Вспоминая о дне своего исключения из Союза писателей, Владимир Войнович говорил: «В тот день жизнь моя круто переменилась. Я физически почувствовал, что теперь я свободен. Меня можно убить, раздавить, но теперь я им ни в чем не уступлю, ни на какой компромисс не соглашусь, буду делать только то, что считаю нужным».
А о самой этой организации как о явлении советского социума писал: «Из сообщества писателей Союз давно превратился в карательный орган, в придаток КГБ еще более мерзкий, чем сам КГБ. Союз обеспечивал своих рядовых и послушных членов мелкими привилегиями, но стоило кому-то оказаться неугодным партийной власти, как сам этот Союз затевал против неугодного дело и обрушивал на него все доступные организации кары, а недоступные (то есть аресты и расстрелы) ретиво и яростно одобрял и поддерживал.
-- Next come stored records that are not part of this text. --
Lemma fold_upsert_dom items : forall m,
  (forall d, In d items -> exists k, device_key d = Ok k /\ is_Some (m !! k)) ->
  dom (foldl upsert_device m items) = dom m.
Proof.
  induction items as [|d items IH]; intros m Hk; [reflexivity|].
  destruct (Hk d (or_introl eq_refl)) as (k & Hd & Hs).
  cbn [foldl]. rewrite (upsert_device_key _ d k Hd).
  rewrite IH.
  - rewrite dom_insert_L. apply elem_of_dom in Hs.
    apply subseteq_union_1_L, singleton_subseteq_l, Hs.
  - intros d' Hd'. destruct (Hk d' (or_intror Hd')) as (k' & Hd'k & Hs').
    exists k'. split; [exact Hd'k|]. rewrite lookup_insert. case_decide; [eauto|exact Hs'].
Qed.

Lemma new_flag_spec items : forall m nd,
  holds_records m ->
  Forall (fun d => is_ok (device_key d) = true) items ->
  new_flag m items nd = true <->
  nd = true \/ exists d, In d items /\ is_new_device m d.
Proof.
  induction items as [|d items IH]; intros m nd Hm Hwf.
  - cbn. split; [tauto|]. intros [H|(d & [] & _)]; exact H.
  - inversion Hwf as [|? ? Hd Hwf']; subst.
    destruct (device_key d) as [k|] eqn:Hk; [|discriminate].
    cbn [new_flag]. rewrite Hk, (upsert_device_key _ d k Hk).
    rewrite IH; [|rewrite <- (upsert_device_key m d k Hk); apply holds_records_upsert, Hm|exact Hwf'].
    pose proof (get_is_none_records m k Hm) as Hnone.
    split.
    + intros [Hnd|(d' & Hin & k' & Hk' & Hl)].
      * destruct (get_is_none m k) eqn:Hg.
        -- right. exists d. split; [left; reflexivity|]. exists k. split; [exact Hk|tauto].
        -- left. exact Hnd.
      * right. exists d'. split; [right; exact Hin|]. exists k'. split; [exact Hk'|].
        rewrite lookup_insert in Hl. case_decide; [discriminate|exact Hl].
    + intros [Hnd|(d' & [->|Hin] & k' & Hk' & Hl)].
      * left. rewrite Hnd. destruct (get_is_none m k); reflexivity.
      * left. assert (k' = k) as -> by congruence.
        apply Hnone in Hl. rewrite Hl. reflexivity.
      * destruct (decide (k = k')) as [->|Hne].
        -- left. apply Hnone in Hl. rewrite Hl. reflexivity.
        -- right. exists d'. split; [exact Hin|]. exists k'. split; [exact Hk'|].
           rewrite lookup_insert_ne by exact Hne. exact Hl.
Qed.

End UpsertFold.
Я говорил, и это было действительно так, что если бы Союзу писателей разрешили приговаривать своих членов к смертной казни, то расстрелы регулярно бы производились при активном участии одних, одобрении других и молчании третьих».
* * *
В долгой и чрезвычайно богатой самыми разными событиями жизни Владимира Войновича было место всему: удачам и неудачам, дружбе и вражде, любви и ненависти, многолетнему противостоянию могущественной репрессивной машине, способной с легкостью уничтожить любого опасного для нее человека так же, как человек, прихлопывает тапком увиденного на своей кухне таракана — то есть автоматически, не задумываясь о правильности или неправильности такого действия. Разница между человеком и тараканом состоит, однако, в том, что таракан имеет шанс спастись, только убежав и забившись в какую-нибудь микроскопическую щель, откуда его никак невозможно выковырять. Тогда как человек, противостоящий тоталитарному режиму со всей его карательной махиной (ВЧК — ГПУ — ОГПУ — НКВД — НКГБ — МГБ — КГБ — ФСК — ФСБ и прочее гестапо) имеет возможность с ним сражаться, пусть и не прибегая к огнестрельному оружию. Для этого иногда достаточно бывает говорить то, что думаешь, делать то, что говоришь, писать то, что является правдой, и ничего не бояться — как бы патетически эта формула ни звучала.
Российский писатель Владимир Николаевич Войнович, которому 26 сентября 2017 года исполнилось восемьдесят пять лет, принадлежит именно к таким людям.